(WORK INSTRUCTION) Throughout the listing below, show every line in which "state" occurs.

(EXTRACTED MATERIAL)
Lemma wait_assertion_checks_exit_code_witness :
  f_end (parent (run header_os junk)) = Exit EXIT_SUCCESS.
Proof.
assert (K : child (run header_os junk)
            = Some (kid_path header_os junk)) by (now vm_compute).
assert (F : os_fork header_os <> 0) by discriminate.
destruct (wait_assertion_checks_exit_code header_os junk _ K F)
  as (_ & _ & X).
apply X. reflexivity.
Defined.

(** C4.  In a run where the child incremented its copy of [i] (its [i] is
    1 at its end) and the process that entered [main] is on the parent's
    path: the parent's [i] is 0 at its end, one less than the child's, the
    parent ends by [return EXIT_SUCCESS], past the assertion [i == 0], and
    nothing was reported on its [stderr]. *)
Theorem parent_counter_untouched (e : os) (g : locals) (k : finished) :
  child (run e g) = Some k ->
  v_i (vars (f_image k)) = 1 ->
  os_fork e <> 0 ->
  let P := parent (run e g) in
  v_i (vars (f_image P)) = 0
  /\ v_i (vars (f_image k)) = v_i (vars (f_image P)) + 1
  /\ f_end P = Exit EXIT_SUCCESS
  /\ written STDERR (f_log P) = [].
Proof.
intros K I F P. subst P.
apply child_spec in K as [Fk ->]. rewrite parent_spec.
destruct (parent_i_ppid e g) as [I0 _].
assert (S : f_end (kid_path e g) = Exit EXIT_SUCCESS).
{ rewrite kid_vars in I. cbn [v_i] in I.
  destruct (f_end (kid_path e g)) as [[| |]|]; try discriminate I.
  reflexivity. }
apply passes_spec in S.
destruct (parent_waits e g Fk F) as [_ E].
apply forked_spec in Fk as [Hp Hf].
rewrite I0, I, E, S, parent_stderr, S.
rewrite (proj2 (Z.eqb_neq _ _) Hp), (proj2 (Z.eqb_neq _ _) Hf),
        (proj2 (Z.eqb_neq _ _) F).
repeat split.
Qed.

Lemma parent_counter_untouched_witness :
  v_i (vars (f_image (parent (run header_os junk)))) = 0.
Proof.
assert (K : child (run header_os junk)
            = Some (kid_path header_os junk)) by (now vm_compute).
assert (I : v_i (vars (f_image (kid_path header_os junk))) = 1)
  by reflexivity.
assert (F : os_fork header_os <> 0) by discriminate.
exact (proj1 (parent_counter_untouched header_os junk _ K I F)).
Defined.

(** C5.  In a run where [fork] made a child and gave it an id other than
    that of its creator: the [ppid] of the child (and of the parent) is the
    id captured before the fork, the [pid] of the child is the id it
    queried again, the two differ, the child is not aborted, and it exits
    with [EXIT_SUCCESS] as soon as its query did not fail. *)
Theorem child_pid_differs (e : os) (g : locals) (k : finished) :
  child (run e g) = Some k ->
  id_pid (os_child e) <> id_pid (os_self e) ->
  v_ppid (vars (f_image k)) = id_pid (os_self e)
  /\ v_ppid (vars (f_image (parent (run e g)))) = id_pid (os_self e)
  /\ v_pid (vars (f_image k)) = id_pid (os_child e)
  /\ v_pid (vars (f_image k)) <> v_ppid (vars (f_image k))
  /\ f_end k <> Abort
  /\ (id_pid (os_child e) <> -1 -> f_end k = Exit EXIT_SUCCESS).
Proof.
intros K D.
apply child_spec in K as [Fk ->]. rewrite parent_spec.
rewrite kid_vars, kid_end. cbn [v_pid v_ppid].
rewrite (proj2 (Z.eqb_neq _ _) D).
repeat split.
- apply parent_i_ppid.
- exact D.
- destruct (_ =? -1); discriminate.
- intros N. now rewrite (proj2 (Z.eqb_neq _ _) N).
Qed.

Lemma child_pid_differs_witness :
  v_pid (vars (f_image (kid_path header_os junk)))
  <> v_ppid (vars (f_image (kid_path header_os junk))).
Proof.
assert (K : child (run header_os junk)
            = Some (kid_path header_os junk)) by (now vm_compute).
assert (D : id_pid (os_child header_os) <> id_pid (os_self header_os))
  by discriminate.
exact (proj1 (proj2 (proj2 (proj2 (child_pid_differs header_os junk _ K D))))).
Defined.


(** The logs of the two processes ask for a process, and wait, at most
    once. *)
Lemma calls_once (e : os) (g : locals) :
  (calls is_fork (f_log (parent_path e g)) <= 1)%nat
  /\ (calls is_wait (f_log (parent_path e g)) <= 1)%nat
  /\ calls is_fork (f_log (kid_path e g)) = 1%nat
  /\ calls is_wait (f_log (kid_path e g)) = 0%nat.
Proof.
unfold parent_path, kid_path. cbv zeta.
repeat split.
- destruct (_ =? -1); [cbn; lia|].
  destruct (_ =? -1); [cbn; lia|].
  destruct (_ =? 0); [cbn; lia|].
  destruct (passes e g); [|destruct (WIFEXITED _)]; cbn; lia.
- destruct (_ =? -1); [cbn; lia|].
  destruct (_ =? -1); [cbn; lia|].
  destruct (_ =? 0); [cbn; lia|].
  destruct (passes e g); [|destruct (WIFEXITED _)]; cbn; lia.
- destruct (_ =? -1); [|destruct (_ =? _)]; reflexivity.
- destruct (_ =? -1); [|destruct (_ =? _)]; reflexivity.
Qed.







(** C7.  In a run that ends successfully, whatever the interleaving of the
    lines of the two processes on the terminal: exactly one line is tagged
    "inside" and exactly one is tagged "after wait"; the parent wrote no
    line tagged "inside" and the child none tagged "after wait"; and the
    child, having written its two lines, exited without waiting and without
    going on to the rest of [main]. *)
Theorem one_inside_one_after_wait (e : os) (g : locals) (t : list string) :
  f_end (parent (run e g)) = Exit EXIT_SUCCESS ->
  terminal (run e g) t ->
  count_tagged "inside" t = 1%nat
  /\ count_tagged "after wait" t = 1%nat
  /\ count_tagged "inside" (written STDOUT (f_log (parent (run e g)))) = 0%nat
  /\ count_tagged "after wait" (written STDOUT (log_of (child (run e g))))
     = 0%nat
  /\ exists k,
       child (run e g) = Some k
       /\ f_end k = Exit EXIT_SUCCESS
       /\ calls is_wait (f_log k) = 0%nat
       /\ written STDOUT (f_log k)
          = [checkpoint "after fork" (id_pid (os_child e))
                        (id_ppid (os_child e));
             checkpoint "inside (pid == 0)" (id_pid (os_child e))
                        (id_ppid (os_child e))].
Proof.
unfold terminal. rewrite run_paths. cbn [paths parent child].
intros S T. apply success_inv in S as (Fk & Z0 & Ps).
rewrite Fk in *. cbn [log_of] in *.
pose proof Fk as Fk'. apply forked_spec in Fk' as [Hp Hf].
rewrite parent_stdout, kid_stdout in *.
rewrite Ps, (proj2 (Z.eqb_neq _ _) Hp), (proj2 (Z.eqb_neq _ _) Hf),
        (proj2 (Z.eqb_neq _ _) Z0) in *.
rewrite !(count_tagged_interleaving _ _ _ _ T).
repeat split.
exists (kid_path e g). repeat split.
- now apply passes_spec.
- apply calls_once.
- apply kid_stdout.
Qed.

Lemma one_inside_one_after_wait_witness :
  count_tagged "inside"
    [checkpoint "before fork" 16026 14381;
     checkpoint "after fork" 16031 16026;
     checkpoint "inside (pid == 0)" 16031 16026;
     checkpoint "after fork" 16026 14381;
     checkpoint "after (pid == 0)" 16026 14381;
     checkpoint "after wait" 16026 14381;
     fork_return 16031] = 1%nat.
Proof.
assert (S : f_end (parent (run header_os junk)) = Exit EXIT_SUCCESS)
  by (now vm_compute).
exact (proj1 (one_inside_one_after_wait header_os junk _ S header_output)).
Defined.

(** C8.  In every run, a line tagged "before fork", whichever process
    wrote it, is the first line of the process that entered [main], and the
    pid it shows is the value held by [ppid], the id that process captured
    before the fork. *)
Theorem before_fork_pid_is_own (e : os) (g : locals) (line : string) :
  In line (written STDOUT (f_log (parent (run e g)))
           ++ written STDOUT (log_of (child (run e g)))) ->
  tagged "before fork" line = true ->
  line = checkpoint "before fork"
                    (v_ppid (vars (f_image (parent (run e g)))))
                    (id_ppid (os_self e))
  /\ v_ppid (vars (f_image (parent (run e g)))) = id_pid (os_self e)
  /\ hd_error (written STDOUT (f_log (parent (run e g)))) = Some line
  /\ (forall a b, line = checkpoint "before fork" a b ->
      a = v_ppid (vars (f_image (parent (run e g)))) /\ b = id_ppid (os_self e)).
Proof.
rewrite run_paths. cbn [paths parent child].
destruct (parent_i_ppid e g) as [_ ->].
rewrite parent_stdout. cbv zeta.
intros I T. apply in_app_or in I as [I | I].
- destruct (_ =? -1); [destruct I|].
  destruct I as [<- | I].
  { do 3 (split; [reflexivity|]).
    intros x y E. symmetry in E. now apply checkpoint_inj in E. }
  exfalso.
  destruct (_ =? -1); [destruct I|].
  destruct I as [<- | I]; [discriminate T|].
  destruct (_ =? 0).
  + destruct I as [<- | []]. discriminate T.
  + destruct I as [<- | I]; [discriminate T|].
    destruct (passes e g); [|destruct I].
    destruct I as [<- | [<- | []]]; discriminate T.
- exfalso. destruct (forked e); [|destruct I]. cbn [log_of] in I.
  rewrite kid_stdout in I.
  destruct I as [<- | [<- | []]]; discriminate T.
Qed.

Lemma before_fork_pid_is_own_witness :
  v_ppid (vars (f_image (parent (run header_os junk)))) = 16026.
Proof.
assert (I : In (checkpoint "before fork" 16026 14381)
               (written STDOUT (f_log (parent (run header_os junk)))
                ++ written STDOUT (log_of (child (run header_os junk))))).
{ vm_compute. left. reflexivity. }
assert (T : tagged "before fork" (checkpoint "before fork" 16026 14381) = true)
  by reflexivity.
exact (proj1 (proj2 (before_fork_pid_is_own header_os junk _ I T))).
Defined.

(** C10.  On the parent's path after a successful [fork]: at the end of
    the process [pid] still holds what [fork] returned; any line tagged
    "fork() return" that either process wrote is the parent's and shows
    that value; and when the parent completes, this is its last line. *)
Theorem fork_return_line_is_fork_result (e : os) (g : locals) :
  forked e = true ->
  os_fork e <> 0 ->
  let P := parent (run e g) in
  v_pid (vars (f_image P)) = os_fork e
  /\ (forall line,
         In line (written STDOUT (f_log P)
                  ++ written STDOUT (log_of (child (run e g)))) ->
         tagged "fork() return" line = true ->
         line = fork_return (os_fork e)
         /\ In line (written STDOUT (f_log P))
         /\ (forall a, line = fork_return a -> a = os_fork e))
  /\ (f_end P = Exit EXIT_SUCCESS ->
      last (written STDOUT (f_log P)) "" = fork_return (os_fork e)).
Proof.
intros Fk Z0 P. subst P. rewrite run_paths. cbn [paths parent child].
destruct (parent_waits e g Fk Z0) as [V E]. rewrite V, Fk.
cbn [v_pid log_of]. rewrite parent_stdout, kid_stdout. cbv zeta.
apply forked_spec in Fk as [Hp Hf].
rewrite (proj2 (Z.eqb_neq _ _) Hp), (proj2 (Z.eqb_neq _ _) Hf),
        (proj2 (Z.eqb_neq _ _) Z0).
split; [reflexivity|]. split.
- intros line I T. apply in_app_or in I as [I | I].
  + destruct I as [<- | [<- | [<- | I]]]; try discriminate T.
    destruct (passes e g); [|destruct I].
    destruct I as [<- | [<- | []]]; [discriminate T|].
    split; [reflexivity|]. split; [do 4 right; now left|].
    intros a X. symmetry. now apply fork_return_inj.
  + destruct I as [<- | [<- | []]]; discriminate T.
- rewrite E. destruct (passes e g); [|discriminate]. reflexivity.
Qed.

Lemma fork_return_line_is_fork_result_witness :
  v_pid (vars (f_image (parent (run header_os junk)))) = 16031.
Proof.
assert (Fk : forked header_os = true) by reflexivity.
assert (Z0 : os_fork header_os <> 0) by discriminate.
exact (proj1 (fork_return_line_is_fork_result header_os junk Fk Z0)).
Defined.
(** * The publish/subscribe dispatcher of [openmdao.Model] (Model.js)

    A shallow embedding of the private state of [openmdao.Model]
    ([subscribers], [outstream_socket], [publisher_socket]), of
    [open_websocket], [open_outstream_socket], [open_publisher_socket],
    [addListener] and [updateListeners], and of the browser events that
    drive them (answers to the address lookups, frames on the sockets).

    Subscriber callbacks are opaque to the dispatcher.  They are named by a
    number, and the section variable [throws] says whether a call of a
    callback with given arguments ends in an exception.  Callbacks are taken
    not to call back into the dispatcher while a fan-out is running and not
    to assign the globals [i] and [topic] of Model.js.

    The page is taken to hold one instance of [openmdao.Model] (the
    functions [open_websocket], [open_outstream_socket] and
    [open_publisher_socket] are assigned without [var], so that a second
    instance would redefine them for the first), to have loaded jQuery and
    the [debug] logger, whose calls return except for [jQuery.parseJSON],
    and to receive text frames on its sockets.  Calls of [debug.info] are
    left out of the traces.

    The request/response methods ([getTypes] to [exit]) are embedded as
    functions from their arguments to the requests they hand to
    [jQuery.ajax], and [respond] gives what the handlers that Model.js
    defines for the answers do. *)

From Stdlib Require Import String Ascii List Bool Arith NArith ZArith Lia.
Import ListNotations.
Local Open Scope string_scope.
Local Open Scope list_scope.

(** ** Values *)

(** The JavaScript values that can sit in a subscriber list. *)
Inductive value : Type :=
| VUndefined
| VNull
| VBoolean (b : bool)
| VNumber (n : Z)
| VString (s : string)
| VFunction (f : nat).

(** [typeof v === 'function'] *)
Definition is_function (v : value) : bool :=
  match v with
  | VFunction _ => true
  | _ => false
  end.

(** Exceptions that the modelled code can raise. *)
Inductive exn : Type :=
| TypeError                 (* a property read or a call on undefined *)
| ReferenceError            (* an identifier that resolves nowhere *)
| InvalidJSON               (* raised by jQuery.parseJSON *)
| Raised (f : nat).         (* raised by the body of callback [f] *)

Inductive completion : Type :=
| Normal
| Throw (e : exn).

(** The two message handlers that [open_websocket] can be given.
    [handle_output] is a closure over the parameter [topic] of
    [open_outstream_socket]. *)
Inductive handler : Type :=
| HandleOutput (topic : string)
| HandleMessage.

(** What the dispatcher does to the outside, in the order it does it. *)
Inductive event : Type :=
(* callbacks[i](...) *)
| Call (f : nat) (args : list value)
(* debug.error('Model: invalid callback ...', topic, callbacks[i]) *)
| DebugError (topic : string) (entry : value)
(* jQuery.ajax({type: 'GET', url: url, ...}) of open_websocket *)
| Get (url : string)
(* new WebSocket(addr) *)
| NewWebSocket (addr : string)
(* debug.error('Error getting websocket ...') *)
| LookupError (url : string).

(** ** The object [subscribers] *)

(** [subscribers] starts as the literal [{}]: its own properties are the
    topics, kept here in the order of their creation, each holding an
    array of registered entries.  Behind them is [Object.prototype].  The
    order in which [for (topic in subscribers)] visits the topics is not
    the order of creation: it is given by [for_in] below. *)
Definition registry : Type := list (string * list value).

Fixpoint lookup {A : Type} (l : list (string * A)) (k : string) : option A :=
  match l with
  | [] => None
  | (k', a) :: l' => if k' =? k then Some a else lookup l' k
  end.

(** The properties every object literal inherits, each with the value of
    its [length] property (0 where it has none): the ones of ECMAScript 5,
    15.2.4, and the legacy accessors of the browsers that have WebSocket. *)
Definition Object_prototype : list (string * nat) :=
  [ ("constructor", 1); ("toString", 0); ("toLocaleString", 0);
    ("valueOf", 0); ("hasOwnProperty", 1); ("isPrototypeOf", 1);
    ("propertyIsEnumerable", 1); ("__proto__", 0);
    ("__defineGetter__", 2); ("__defineSetter__", 2);
    ("__lookupGetter__", 1); ("__lookupSetter__", 1) ].

Definition inherited (k : string) : bool :=
  match lookup Object_prototype k with
  | Some _ => true
  | None => false
  end.

(** [k in o] *)
Definition has_property (o : registry) (k : string) : bool :=
  match lookup o k with
  | Some _ => true
  | None => inherited k
  end.

(** The result of reading [o[k]]. *)
Inductive property : Type :=
| Array (elems : list value)   (* an own property: the topic's array *)
| Builtin (length : nat)       (* found on Object.prototype *)
| Undefined.

Definition get (o : registry) (k : string) : property :=
  match lookup o k with
  | Some l => Array l
  | None =>
      match lookup Object_prototype k with
      | Some n => Builtin n
      | None => Undefined
      end
  end.

(** What a loop [for (i = 0; i < callbacks.length; i++)] reads as
    [callbacks[i]]: the elements of an array; [undefined], [length] times,
    on a builtin; nothing when [callbacks] is [undefined], where reading
    [callbacks.length] raises a TypeError. *)
Definition elements (p : property) : option (list value) :=
  match p with
  | Array l => Some l
  | Builtin n => Some (repeat VUndefined n)
  | Undefined => None
  end.

(** [o[k].push(v)] for an own property [k]. *)
Fixpoint push (o : registry) (k : string) (v : value) : registry :=
  match o with
  | [] => []
  | (k', l) :: o' =>
      if k' =? k then (k', l ++ [v]) :: o' else (k', l) :: push o' k v
  end.

(** [o[k] = [ v ]] for a [k] that is not yet an own property. *)
Definition create (o : registry) (k : string) (v : value) : registry :=
  o ++ [(k, [v])].

(** The number that a property name denotes when it is an array index:
    the decimal digits of a number up to 4294967294, with no leading zero
    and nothing else. *)
Definition digit (c : ascii) : option N :=
  let n := N_of_ascii c in
  if ((48 <=? n) && (n <=? 57))%N then Some (n - 48)%N else None.

Fixpoint decimal (acc : N) (s : string) : option N :=
  match s with
  | EmptyString => Some acc
  | String c s' =>
      match digit c with
      | Some d => decimal (10 * acc + d)%N s'
      | None => None
      end
  end.

Definition array_index (k : string) : option N :=
  match k with
  | EmptyString => None
  | String c rest =>
      if (c =? "0")%char && negb (rest =? "") then None
      else
        match decimal 0 k with
        | Some n => if (n <=? 4294967294)%N then Some n else None
        | None => None
        end
  end.

(** The order of [for (topic in o)]: the properties whose name is an
    array index come first, by ascending number, and the other properties
    follow in the order of their creation.  [Object.prototype] has no
    enumerable property. *)
Fixpoint insert_entry (e : string * list value) (n : N) (l : registry)
  : registry :=
  match l with
  | [] => [e]
  | e' :: l' =>
      match array_index (fst e') with
      | Some m => if (n <? m)%N then e :: l else e' :: insert_entry e n l'
      | None => e :: l
      end
  end.

Fixpoint integer_keys (o : registry) : registry :=
  match o with
  | [] => []
  | e :: o' =>
      match array_index (fst e) with
      | Some n => insert_entry e n (integer_keys o')
      | None => integer_keys o'
      end
  end.

Definition string_keys (o : registry) : registry :=
  filter (fun e => match array_index (fst e) with
                   | Some _ => false
                   | None => true
                   end) o.

Definition for_in (o : registry) : registry :=
  integer_keys o ++ string_keys o.

(** [message[0]] as a property key, for a primitive string [message]: its
    first character, or [undefined] (converted to a key) when it is
    empty. *)
Definition index0 (message : string) : string :=
  match message with
  | EmptyString => "undefined"
  | String c _ => String c EmptyString
  end.

(** ** The private state of [openmdao.Model] and of the page around it *)

Definition outstream_topic : string := "outstream".

Record state : Type := mkState {
  subscribers : registry;
  outstream_socket : bool;
  publisher_socket : bool;
  (* the global variable [topic], which exists once
     [for (topic in subscribers)] of updateListeners has assigned it *)
  topic_global : option string;
  (* jQuery.ajax requests of open_websocket not answered yet *)
  pending : list (string * handler);
  (* the WebSockets created, each with the handler its onmessage calls *)
  sockets : list (string * handler)
}.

(YOUR RESPONSE)
    A shallow embedding of the private state of [openmdao.Model]
(** ** The private state of [openmdao.Model] and of the page around it *)
Record state : Type := mkState {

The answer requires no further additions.